On 10/2/20 11:52 AM, Pavel Hrdina wrote:
On Fri, Oct 02, 2020 at 11:22:06AM +0200, Michal Privoznik wrote:
The virGDBusCallMethod() and virGDBusCallMethodWithFD() are
simple wrappers over g_dbus_connection_call_sync() and
g_dbus_connection_call_with_unix_fd_list_sync() respectively. The
documentation to these function states that passed parameters
(@message in our case) is consumed for 'convenient' inline use of
g_variant_new() [1]. But that means we must not unref the message
afterwards. To make it explicit that the message is consumed the
signature of our wrappers is changed too.
1: https://developer.gnome.org/gio/stable/GDBusConnection.html#g-dbus-connection-call-sync
Reported-by: Cole Robinson <crobinso@xxxxxxxxxx>
Signed-off-by: Michal Privoznik <mprivozn@xxxxxxxxxx>
---
src/rpc/virnetdaemon.c | 4 ++--
src/util/virfirewalld.c | 16 ++++++++--------
src/util/virgdbus.c | 29 ++++++++++++++++++++---------
src/util/virgdbus.h | 4 ++--
src/util/virpolkit.c | 4 ++--
src/util/virsystemd.c | 23 ++++++++---------------
6 files changed, 42 insertions(+), 38 deletions(-)

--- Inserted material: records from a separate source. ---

Lemma split_ws_go_tokens s :
  ∀ cur inSep w,
    allChars (λ c, JS.isSpace c = false) cur →
    (inSep = true → cur = "") →
    (w ∈ JS.split_ws_go cur inSep s ∧ w ≠ "") ↔ isToken (cur +:+ s) w.
Proof.
  induction s as [|c s IH]; intros cur inSep w Hcur Hsep.
  - simpl. rewrite append_nil_r, (token_whole _ _ Hcur), list_elem_of_singleton.
    split; [by intros [-> ?] | by intros [-> ?]].
  - simpl. destruct (JS.isSpace c) eqn:Ec.
    + rewrite (token_after_space _ _ _ _ Hcur Ec).
      specialize (IH "" true w (allChars_nil _) (λ _, eq_refl)).
      rewrite append_nil_l in IH. rewrite <-IH.
      destruct inSep.
      * rewrite (Hsep eq_refl). split; [tauto|]. intros [[-> []]|?]; done.
      * rewrite elem_of_cons. split.
        -- intros [[->|?] ?]; [by left | by right].
        -- intros [[-> ?]|[? ?]]; split; auto.
    + rewrite IH; [|apply allChars_append; split; [done|];
                    apply allChars_cons; split; [done|apply allChars_nil]
                   |done].
      by rewrite append_assoc.
Qed.

(** The tokens that [jaccardSimilarity] collects from a string are its
    white-space-delimited words. *)
Lemma tokenSet_spec s w : w ∈ tokenSet s ↔ isToken s w.
Proof.
  unfold tokenSet, JS.split_ws. rewrite elem_of_list_to_set, list_elem_of_filter.
  rewrite <-(append_nil_l s) at 2.
  rewrite <-(split_ws_go_tokens s "" false w (allChars_nil _)) by done.
  assert (Hlen : 0 < JS.length w ↔ w ≠ "").
  { destruct w; simpl; split; (done || lia). }
  tauto.
Qed.

Lemma tokenSet_same a b :
  tokenSet a = tokenSet b ↔ ∀ w, isToken a w ↔ isToken b w.
Proof.
  split.
  - intros H w. by rewrite <-!tokenSet_spec, H.
  - intros H. apply set_eq. intros w. by rewrite !tokenSet_spec.
Qed.

(** C6. For all strings [a], [b]: [jaccardSimilarity] returns 1 when both are
    empty, 0 when exactly one is empty, and otherwise the Jaccard index
    |intersection| / |union| of the sets of non-empty white-space-delimited
    tokens of [a] and [b], a token of a string being a non-empty run of
    characters other than white space that white space or an end of the
    string bounds on either side; and [jaccardSimilarity a a] is 1 for
    every [a]. *)
Theorem jaccardSimilarity_spec (a b : string) :
  jaccardSimilarity "" "" = 1%Q
  ∧ (a ≠ "" → jaccardSimilarity a "" = 0%Q ∧ jaccardSimilarity "" a = 0%Q)
  ∧ (a ≠ "" → b ≠ "" →
     ∃ A B : gset string,
       (∀ w, w ∈ A ↔ isToken a w)
       ∧ (∀ w, w ∈ B ↔ isToken b w)
       ∧ (jaccardSimilarity a b == jaccardIndex A B)%Q)
  ∧ (jaccardSimilarity a a == 1)%Q
  ∧ (jaccardSimilarity "deep  learning" "learning deep deep" == 1)%Q
  ∧ (jaccardSimilarity "deep learning" "deep learning review" == 2 # 3)%Q.
Proof.
  split; [done|]. split; [|split; [|split; [|split]]].
  - intros Ha. by destruct a.
  - intros Ha Hb. exists (tokenSet a), (tokenSet b).
    split; [intros w; apply tokenSet_spec|].
    split; [intros w; apply tokenSet_spec|].
    apply jaccardSimilarity_index; [by destruct a | by destruct b].
  - apply jaccardSimilarity_refl.
  - by vm_compute.
  - by vm_compute.
Qed.
(** * NEO-Explorer: near-Earth objects and their close approaches

    A shallow embedding of [models.py]: the classes [NearEarthObject]
    and [CloseApproach], their constructors, the linking method
    [assign_neo], the accessor [time_str], the renderings [__str__] and
    [__repr__], and [serialize]; and of the two loaders of [extract.py],
    on the records their readers yield.  The date helpers and the
    linking pass, whose code is not among the sources, follow the
    specification.

    Python objects live in a store and are named by their address, so
    that the aliasing between a close approach and its NEO (and the list
    of approaches the NEO holds) is the one of the program.  Methods are
    computations in a state-and-exception monad over that store.

    Python strings are modelled as [string], read as sequences of code
    points below 256; Python floats as the binary64 instance of
    [spec_float]. *)

From Stdlib Require Import ZArith NArith Ascii String Floats.SpecFloat.
From stdpp Require Import base tactics option list strings gmap.

Open Scope string_scope.
Open Scope list_scope.
Open Scope Z_scope.

(** ** Exceptions and Python values *)

(** The exceptions the modelled code can raise, with their message
    where the source builds one.  [ParseError] is the failure of the
    date helper, under the name the specification gives it;
    [InvalidAddress] is no Python exception: it marks an address
    outside the store, which a Python reference never is. *)
Inductive exn :=
| ValueError (msg : string)
| TypeError (msg : string)
| OverflowError (msg : string)
| AttributeError (msg : string)
| ParseError (msg : string)
| InvalidAddress (a : nat).

(** The values that flow through the constructors and [serialize]:
    [None], booleans, integers, floats, strings and dictionaries with
    string keys (insertion-ordered, as [dict] is). *)
#[warnings="-register-all"]
Inductive pyval :=
| PyNone
| PyBool (b : bool)
| PyInt (z : Z)
| PyFloat (f : spec_float)
| PyStr (s : string)
| PyDict (items : list (string * pyval)).

Definition is_ValueError (e : exn) : bool :=
  match e with ValueError _ => true | _ => false end.

(** ** Characters *)

Module Chars.

Definition code (c : ascii) : N := N_of_ascii c.

Definition is_digit (c : ascii) : bool :=
  (48 <=? code c)%N && (code c <=? 57)%N.

Definition digit_val (c : ascii) : N := (code c - 48)%N.
(** Scenario 1 of section 8 as a list of operations, the payment included,
    against the provider stub. *)
Definition demo_ops : list Op :=
  [CreateDriver (demo_driver_request "Asha" "+910000000001") "driver-1" 0;
   UpdateDriverStatus "driver-1" "available";
   UpdateLocation "driver-1" demo_ping;
   CreateRide demo_ride_request "rider-1" (Some "k1") "ride-1" 10;
   RunMatching "ride-1" 13 77 "standard" "trip-1" 11;
   AcceptRide "driver-1" "ride-1";
   EndTrip "trip-1" {| final_lat := 13; final_lng := 77 |} "pay-1" 20;
   CreatePayment (demo_payment_request 30) (Some "pay-key-1")].

Definition demo_paid : World :=
  foldl (fun w op => step flat_haversine_km flat_geo_distance_km default_settings
                       (_call_psp stub_hex) op w)
    world_empty demo_ops.

(** What a ride request fixed when it was made. *)
Definition same_booking (rd rd' : Ride) : Prop :=
  ride_rider_id rd' = ride_rider_id rd
  /\ pickup_lat rd' = pickup_lat rd /\ pickup_lng rd' = pickup_lng rd
  /\ dest_lat rd' = dest_lat rd /\ dest_lng rd' = dest_lng rd
  /\ ride_tier rd' = ride_tier rd
  /\ ride_payment_method rd' = ride_payment_method rd
  /\ surge_multiplier rd' = surge_multiplier rd
  /\ ride_idempotency_key rd' = ride_idempotency_key rd
  /\ ride_created_at rd' = ride_created_at rd.

(** A ride row and what an operation leaves of it. *)
Definition ride_kept (rd : Ride) (after : option Ride) : Prop :=
  exists rd',
    after = Some rd'
    /\ same_booking rd rd'
    /\ (ride_status rd' = "REQUESTED" -> rd' = rd)
    /\ (ride_status rd <> "REQUESTED" -> ride_driver_id rd' = ride_driver_id rd).

(** The same for a trip row and for a payment row. *)
Definition trip_kept (t : Trip) (after : option Trip) : Prop :=
  exists t',
    after = Some t'
    /\ trip_ride_id t' = trip_ride_id t
    /\ trip_driver_id t' = trip_driver_id t
    /\ trip_rider_id t' = trip_rider_id t
    /\ started_at t' = started_at t
    /\ (trip_status t = "COMPLETED" -> t' = t).

Definition payment_kept (p : Payment) (after : option Payment) : Prop :=
  exists p',
    after = Some p'
    /\ payment_trip_id p' = payment_trip_id p
    /\ payment_rider_id p' = payment_rider_id p
    /\ amount p' = amount p
    /\ currency p' = currency p
    /\ (payment_status p = "SUCCESS" -> p' = p).

(** ** tests/unit/test_state_machine.py: the table the unit tests check
    transitions against. *)
Module test_state_machine.
(** ** What a returned price tells about the input *)

Lemma binomial_price_inv (S K T r sigma : R) (N : Z) (option style : string)
    (q v : R) :
  binomial_price S K T r sigma N option style q = Ok v ->
  0 < T /\ (1 <= N)%Z
  /\ valid_probability (risk_neutral_p r sigma q (T / IZR N)).
Proof.
  unfold binomial_price, py_truediv.
  destruct (Z.eqb_spec N 0) as [|HN0]; [discriminate|]. cbn [bind].
  destruct (Rleb (T / IZR N) 0) eqn:Hdt; [discriminate|].
  apply Rleb_false in Hdt.
  destruct (between_0_1 (risk_neutral_p r sigma q (T / IZR N))) eqn:Hb;
    [|discriminate].
  apply between_0_1_true in Hb. destruct Hb as (p & Hp & Hr).
  cbn [negb]. rewrite Hp. intros H.
  assert (HN : (1 <= N)%Z).
  { destruct (Z_lt_le_dec N 1) as [Hneg|]; [exfalso|assumption].
    unfold range, range_down in H.
    replace (Z.to_nat (N + 1)) with O in H by lia.
    replace (Z.to_nat N) with O in H by lia.
    unfold payoff in H. cbn [seq map rev backward_loop] in H.
    destruct (option =? "call")%string; discriminate. }
  split; [|split; [exact HN | now exists p]].
  assert (HNpos : 0 < IZR N) by (apply IZR_lt; lia).
  replace T with (T / IZR N * IZR N) by (field; lra).
  now apply Rmult_lt_0_compat.
Qed.

(** ** Valid and invalid configurations *)

Lemma valid_probability_small_step (r sigma q dt : R) :
  0 < dt <= 1 -> Rabs (r - q) < sigma ->
  valid_probability (risk_neutral_p r sigma q dt).
Proof.
  intros [Hdt H1] Hc. apply risk_neutral_p_between; [exact Hdt|].
  assert (Hs : 0 < sqrt dt <= 1).
  { split; [now apply sqrt_lt_R0|].
    rewrite <- sqrt_1. apply sqrt_le_1_alt. exact H1. }
  pose proof (Rabs_pos (r - q)). nra.
Qed.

This doesn't look right, I know about the limitation and was counting
with it when introducing virgdbus.c where we call g_variant_ref_sink()
on the passed message.
g_variant_new() returns floating reference which makes it possible to us
it as described in the g_dbus_connection_call_sync() documentation but
for our convenience I changed the behavior in virGDBusCallMethod() to
make it a normal reference so it is not consumed. The motivation was to
not introduce a new reference concept into libvirt code.
I'll look into the issue but this should not happen. If you look into
g_dbus_connection_call_sync() code in GLib they call
g_variant_ref_sink() on the passed data as well and if they receive a
normal reference they will simply add a new normal reference instead of
consuming it.
In addition the GLib g_dbus_connection_call_sync() should not be called
from our tests because we mock this call.
I'll look again into the issue to figure out what's wrong.
g_variant_ref_sink() does not do what you think. Here's the code:
GVariant *
g_variant_ref_sink (GVariant *value)
{
g_return_val_if_fail (value != NULL, NULL);
g_return_val_if_fail (!g_atomic_ref_count_compare (&value->ref_count,
0), NULL);
g_variant_lock (value);
if (~value->state & STATE_FLOATING)
g_variant_ref (value);
else
value->state &= ~STATE_FLOATING;
g_variant_unlock (value);
return value;
}
So if the variant has STATE_FLOATING bit set (which it does), it doesn't
increase the refcounter. It just clears it.